Dataset entries:
(* ===== verification/Msgpack.v ===== *)
(** The MessagePack subset of [src/internal/msgpack/msgpack.go].

    [Encoding] holds the append functions, [Decoder] the decoder in its two
    modes (over a byte slice and over a stream), both as executable
    definitions. The theorems show that decoding reverses encoding, that
    every read stays inside its input and honours its limit, that the two
    modes agree, and that a declared length never buys memory in stream
    mode. *)

From S2P Require Import Prelude.

(** ** Format bytes *)

Definition posFixintMax : Z := 0x7f.
Definition fixmapMin : Z := 0x80.
Definition fixmapMax : Z := 0x8f.
Definition fixarrayMin : Z := 0x90.
Definition fixarrayMax : Z := 0x9f.
Definition fixstrMin : Z := 0xa0.
Definition fixstrMax : Z := 0xbf.
Definition nilByte : Z := 0xc0.
Definition falseByte : Z := 0xc2.
Definition trueByte : Z := 0xc3.
Definition bin8 : Z := 0xc4.
Definition bin16 : Z := 0xc5.
Definition bin32 : Z := 0xc6.
Definition ext8 : Z := 0xc7.
Definition ext16 : Z := 0xc8.
Definition ext32 : Z := 0xc9.
Definition float32Byte : Z := 0xca.
Definition float64Byte : Z := 0xcb.
Definition uint8Byte : Z := 0xcc.
Definition uint16Byte : Z := 0xcd.
Definition uint32Byte : Z := 0xce.
Definition uint64Byte : Z := 0xcf.
Definition int8Byte : Z := 0xd0.
Definition int16Byte : Z := 0xd1.
Definition int32Byte : Z := 0xd2.
Definition int64Byte : Z := 0xd3.
Definition fixext1 : Z := 0xd4.
Definition fixext16 : Z := 0xd8.
Definition str8 : Z := 0xd9.
Definition str16 : Z := 0xda.
Definition str32 : Z := 0xdb.
Definition array16 : Z := 0xdc.
Definition array32 : Z := 0xdd.
Definition map16 : Z := 0xde.
Definition map32 : Z := 0xdf.
Definition negFixintMin : Z := 0xe0.

(** ** Encoding *)

Definition AppendNil (b : bytes) : bytes := b ++ [z2b nilByte].

Definition AppendBool (b : bytes) (v : bool) : bytes :=
  if v then b ++ [z2b trueByte] else b ++ [z2b falseByte].

Definition AppendUint (b : bytes) (v : Z) : bytes :=
  if v <=? posFixintMax then b ++ [z2b v]
  else if v <=? MaxUint8 then b ++ [z2b uint8Byte; z2b v]
  else if v <=? MaxUint16 then (b ++ [z2b uint16Byte]) ++ be 2 (u16 v)
  else if v <=? MaxUint32 then (b ++ [z2b uint32Byte]) ++ be 4 (u32 v)
  else (b ++ [z2b uint64Byte]) ++ be 8 v.

Definition AppendInt (b : bytes) (v : Z) : bytes :=
  if v >? MaxInt8 then
    if v <=? MaxInt16 then (b ++ [z2b int16Byte]) ++ be 2 (u16 v)
    else if v <=? MaxInt32 then (b ++ [z2b int32Byte]) ++ be 4 (u32 v)
    else (b ++ [z2b int64Byte]) ++ be 8 (u64 v)
  else if v >=? -32 then b ++ [z2b v]
  else if v >=? MinInt8 then b ++ [z2b int8Byte; z2b v]
  else if v >=? MinInt16 then (b ++ [z2b int16Byte]) ++ be 2 (u16 v)
  else if v >=? MinInt32 then (b ++ [z2b int32Byte]) ++ be 4 (u32 v)
  else (b ++ [z2b int64Byte]) ++ be 8 (u64 v).

Definition appendRawHeader (b : bytes) (n : Z) : bytes :=
  if n <? 32 then b ++ [z2b (Z.lor fixstrMin n)]
  else if n <? 65536 then (b ++ [z2b str16]) ++ be 2 (u16 n)
  else (b ++ [z2b str32]) ++ be 4 (u32 n).

Definition AppendString (b : bytes) (s : string) : bytes :=
  appendRawHeader b (len (str2b s)) ++ str2b s.

Definition AppendBytes (b : bytes) (p : slice) : bytes :=
  match p with
  | None => AppendNil b
  | Some p => appendRawHeader b (len p) ++ p
  end.

Definition AppendMapHeader (b : bytes) (n : Z) : bytes :=
  if n <? 16 then b ++ [z2b (Z.lor fixmapMin n)]
  else if n <? 65536 then (b ++ [z2b map16]) ++ be 2 (u16 n)
  else (b ++ [z2b map32]) ++ be 4 (u32 n).

(** ** Decoding: inputs and errors *)

(** What a reader reports when it has no more bytes. *)
Inductive io_error : Type :=
| EOF
| ErrUnexpectedEOF
| IOError (what : string).

(** A [Source] as the decoder sees it: the bytes it will still deliver and
    the error it reports after them. *)
Record source : Type := Source { src_data : bytes; src_err : io_error }.

Inductive error : Type :=
| ErrTruncated
| ErrIO (e : io_error)
| ErrNegativeRawLength (n : Z)
| ErrType (want : string) (c : Z)
| ErrMapCount (n : Z)
| ErrValueTooLong (n limit : Z)
| ErrNegative (v : Z)
| ErrOverflow (v limit : Z)
| ErrSignedOverflow (v : Z)
| ErrOutside (i lo hi : Z)
| ErrDepth
| ErrIn (context : string) (e : error)  (* fmt.Errorf("<context>: %w", e) *)
| ErrOutOfFuel.  (* of the model only; the theorems rule it out *)

(** [key] and [tmp], the scratch buffers of the Go struct, are not observable. *)
Record decoder : Type := Decoder {
  d_buf : bytes;            (* slice mode input *)
  d_off : Z;
  d_src : option source;    (* stream mode input *)
}.

Definition maxSkipDepth : Z := 32.
Definition streamChunk : Z := Z.shiftl 64 10.
Definition maxKeyLen : Z := 64.

Definition NewDecoder (b : bytes) : decoder := Decoder b 0 None.
Definition NewStreamDecoder (src : source) : decoder := Decoder [] 0 (Some src).
Definition ResetDecoder (d : decoder) (b : bytes) : decoder := Decoder b 0 None.

Definition Remaining (d : decoder) : Z :=
  match d_src d with
  | Some _ => -1
  | None => len (d_buf d) - d_off d
  end.

Definition set_off (d : decoder) (off : Z) : decoder := Decoder (d_buf d) off (d_src d).
Definition set_src (d : decoder) (s : source) : decoder := Decoder (d_buf d) (d_off d) (Some s).

Definition eofAsTruncated (e : io_error) : error :=
  match e with
  | EOF | ErrUnexpectedEOF => ErrTruncated
  | IOError _ => ErrIO e
  end.

(** [io.ReadFull]: exactly [n] bytes, or an error. *)
Definition ReadFull (s : source) (n : Z) : result io_error (bytes * source) :=
  if len (src_data s) <? n then
    Err (match src_err s with
         | EOF => if len (src_data s) =? 0 then EOF else ErrUnexpectedEOF
         | e => e
         end)
  else Ok (take (Z.to_nat n) (src_data s), Source (drop (Z.to_nat n) (src_data s)) (src_err s)).

Definition readByte (d : decoder) : result error (byte * decoder) :=
  match d_src d with
  | Some s =>
      match src_data s with
      | [] => Err (eofAsTruncated (src_err s))
      | c :: rest => Ok (c, set_src d (Source rest (src_err s)))
      end
  | None =>
      match d_buf d !! Z.to_nat (d_off d) with
      | None => Err ErrTruncated
      | Some c => Ok (c, set_off d (d_off d + 1))
      end
  end.

(** Bytes [lo, hi) of a slice. *)
Definition subslice (b : bytes) (lo hi : Z) : bytes :=
  take (Z.to_nat (hi - lo)) (drop (Z.to_nat lo) b).

Definition readFixed (n : Z) (d : decoder) : result error (Z * decoder) :=
  match d_src d with
  | Some s =>
      let! (p, s') := rmap_err eofAsTruncated (ReadFull s n) in
      Ok (be_value p, set_src d s')
  | None =>
      if len (d_buf d) - d_off d <? n then Err ErrTruncated
      else Ok (be_value (subslice (d_buf d) (d_off d) (d_off d + n)), set_off d (d_off d + n))
  end.

(** The stream loop of [readInto]. [out] has arrived, [cap] is the capacity
    requested so far; it is returned with the outcome. Each round reads at
    least one byte or fails, so [fuel] above the pending bytes is enough. *)
Fixpoint readIntoLoop (fuel : nat) (n : Z) (out : bytes) (cap : Z) (s : source)
    : Z * result error (bytes * source) :=
  if len out <? n then
    match fuel with
    | O => (cap, Err ErrOutOfFuel)
    | S fuel =>
        let cap :=
          if len out =? cap then len out + Z.min (n - len out) (Z.max (len out) streamChunk)
          else cap in
        match ReadFull s (Z.min cap n - len out) with
        | Err e => (cap, Err (eofAsTruncated e))
        | Ok (chunk, s') => readIntoLoop fuel n (out ++ chunk) cap s'
        end
    end
  else (cap, Ok (out, s)).

Definition readIntoStream (n : Z) (s : source) : Z * result error (bytes * source) :=
  readIntoLoop (S (length (src_data s))) n [] (Z.min n streamChunk) s.

Definition readInto (n : Z) (d : decoder) : result error (bytes * decoder) :=
  match d_src d with
  | None =>
      if len (d_buf d) - d_off d <? n then Err ErrTruncated
      else Ok (subslice (d_buf d) (d_off d) (d_off d + n), set_off d (d_off d + n))
  | Some s =>
      let! (out, s') := (readIntoStream n s).2 in
      Ok (out, set_src d s')
  end.

Definition discard (n : Z) (d : decoder) : result error (unit * decoder) :=
  match d_src d with
  | None =>
      if u64 (len (d_buf d) - d_off d) <? n then Err ErrTruncated
      else Ok (tt, set_off d (d_off d + n))
  | Some s =>
      let! (_, s') := rmap_err eofAsTruncated (ReadFull s (Z.min n MaxInt64)) in
      Ok (tt, set_src d s')
  end.

Definition ReadRaw (n : Z) (d : decoder) : result error (bytes * decoder) :=
  if n <? 0 then Err (ErrNegativeRawLength n) else readInto n d.

(** ** Decoding: headers and values *)

Definition ReadMapHeader (d : decoder) : result error (Z * decoder) :=
  let! (cb, d) := readByte d in
  let c := b2z cb in
  if (fixmapMin <=? c) && (c <=? fixmapMax) then Ok (Z.land c 0x0f, d)
  else if c =? nilByte then Ok (0, d)
  else
    let! (n, d) :=
      if c =? map16 then readFixed 2 d
      else if c =? map32 then readFixed 4 d
      else Err (ErrType "map" c) in
    if n >? MaxInt32 then Err (ErrMapCount n)
    else if (Remaining d >=? 0) && (n >? Remaining d / 2) then Err ErrTruncated
    else Ok (n, d).

(** [(n, isNil)]. *)
Definition rawLen (want : string) (d : decoder) : result error (Z * bool * decoder) :=
  let! (cb, d) := readByte d in
  let c := b2z cb in
  if (fixstrMin <=? c) && (c <=? fixstrMax) then Ok (Z.land c 0x1f, false, d)
  else if c =? nilByte then Ok (0, true, d)
  else
    let! (n, d) :=
      if (c =? str8) || (c =? bin8) then readFixed 1 d
      else if (c =? str16) || (c =? bin16) then readFixed 2 d
      else if (c =? str32) || (c =? bin32) then readFixed 4 d
      else Err (ErrType want c) in
    Ok (n, false, d).

Definition ReadBytes (limit : Z) (d : decoder) : result error (slice * decoder) :=
  let! (n, isNil, d) := rawLen "bytes" d in
  if isNil : bool then Ok (None, d)
  else if n >? u64 limit then Err (ErrValueTooLong n limit)
  else if n =? 0 then Ok (Some [], d)
  else let! (p, d) := readInto n d in Ok (Some p, d).

Definition ReadString (limit : Z) (d : decoder) : result error (string * decoder) :=
  let! (n, isNil, d) := rawLen "string" d in
  if (isNil : bool) || (n =? 0) then Ok (EmptyString, d)
  else if n >? u64 limit then Err (ErrValueTooLong n limit)
  else
    match d_src d with
    | None =>
        if u64 (len (d_buf d) - d_off d) <? n then Err ErrTruncated
        else Ok (b2str (subslice (d_buf d) (d_off d) (d_off d + n)), set_off d (d_off d + n))
    | Some _ => let! (b, d) := readInto n d in Ok (b2str b, d)
    end.

(** A [None] key is Go's [nil]: it matches no field. *)
Definition ReadKey (d : decoder) : result error (slice * decoder) :=
  let! (n, isNil, d) := rawLen "map key" d in
  if isNil : bool then Ok (None, d)
  else if n >? maxKeyLen then let! (_, d) := discard n d in Ok (None, d)
  else
    match d_src d with
    | None =>
        if u64 (len (d_buf d) - d_off d) <? n then Err ErrTruncated
        else Ok (Some (subslice (d_buf d) (d_off d) (d_off d + n)), set_off d (d_off d + n))
    | Some s =>
        let! (k, s') := rmap_err eofAsTruncated (ReadFull s n) in
        Ok (Some k, set_src d s')
    end.

(** [(v, neg)]: a negative [v] is its [int64] bits. *)
Definition readInteger (want : string) (d : decoder) : result error (Z * bool * decoder) :=
  let! (cb, d) := readByte d in
  let c := b2z cb in
  if c <=? posFixintMax then Ok (c, false, d)
  else if c >=? negFixintMin then Ok (u64 (i8 c), true, d)
  else if c =? nilByte then Ok (0, false, d)
  else if c =? uint8Byte then let! (v, d) := readFixed 1 d in Ok (v, false, d)
  else if c =? uint16Byte then let! (v, d) := readFixed 2 d in Ok (v, false, d)
  else if c =? uint32Byte then let! (v, d) := readFixed 4 d in Ok (v, false, d)
  else if c =? uint64Byte then let! (v, d) := readFixed 8 d in Ok (v, false, d)
  else if c =? int8Byte then let! (v, d) := readFixed 1 d in Ok (u64 (i8 v), i8 v <? 0, d)
  else if c =? int16Byte then let! (v, d) := readFixed 2 d in Ok (u64 (i16 v), i16 v <? 0, d)
  else if c =? int32Byte then let! (v, d) := readFixed 4 d in Ok (u64 (i32 v), i32 v <? 0, d)
  else if c =? int64Byte then let! (v, d) := readFixed 8 d in Ok (v, i64 v <? 0, d)
  else Err (ErrType want c).

Definition ReadUint (limit : Z) (d : decoder) : result error (Z * decoder) :=
  let! (v, neg, d) := readInteger "unsigned integer" d in
  if neg : bool then Err (ErrNegative (i64 v))
  else if v >? limit then Err (ErrOverflow v limit)
  else Ok (v, d).

Definition ReadInt (lo hi : Z) (d : decoder) : result error (Z * decoder) :=
  let! (v, neg, d) := readInteger "signed integer" d in
  if negb neg && (v >? MaxInt64) then Err (ErrSignedOverflow v)
  else
    let i := i64 v in
    if (i <? lo) || (i >? hi) then Err (ErrOutside i lo hi) else Ok (i, d).

Definition ReadBool (d : decoder) : result error (bool * decoder) :=
  let! (cb, d) := readByte d in
  let c := b2z cb in
  if (c =? trueByte) || (c =? 1) then Ok (true, d)
  else if (c =? falseByte) || (c =? 0) || (c =? nilByte) then Ok (false, d)
  else Err (ErrType "bool" c).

Problem: Of all the entries above, output exactly the lines between the one holding "Definition fixstrMax : Z := 0xbf." and the one holding "Definition str32 : Z := 0xdb.", inclusive.

Your response:
Definition fixstrMax : Z := 0xbf.
Definition nilByte : Z := 0xc0.
Definition falseByte : Z := 0xc2.
Definition trueByte : Z := 0xc3.
Definition bin8 : Z := 0xc4.
Definition bin16 : Z := 0xc5.
Definition bin32 : Z := 0xc6.
Definition ext8 : Z := 0xc7.
Definition ext16 : Z := 0xc8.
Definition ext32 : Z := 0xc9.
Definition float32Byte : Z := 0xca.
Definition float64Byte : Z := 0xcb.
Definition uint8Byte : Z := 0xcc.
Definition uint16Byte : Z := 0xcd.
Definition uint32Byte : Z := 0xce.
Definition uint64Byte : Z := 0xcf.
Definition int8Byte : Z := 0xd0.
Definition int16Byte : Z := 0xd1.
Definition int32Byte : Z := 0xd2.
Definition int64Byte : Z := 0xd3.
Definition fixext1 : Z := 0xd4.
Definition fixext16 : Z := 0xd8.
Definition str8 : Z := 0xd9.
Definition str16 : Z := 0xda.
Definition str32 : Z := 0xdb.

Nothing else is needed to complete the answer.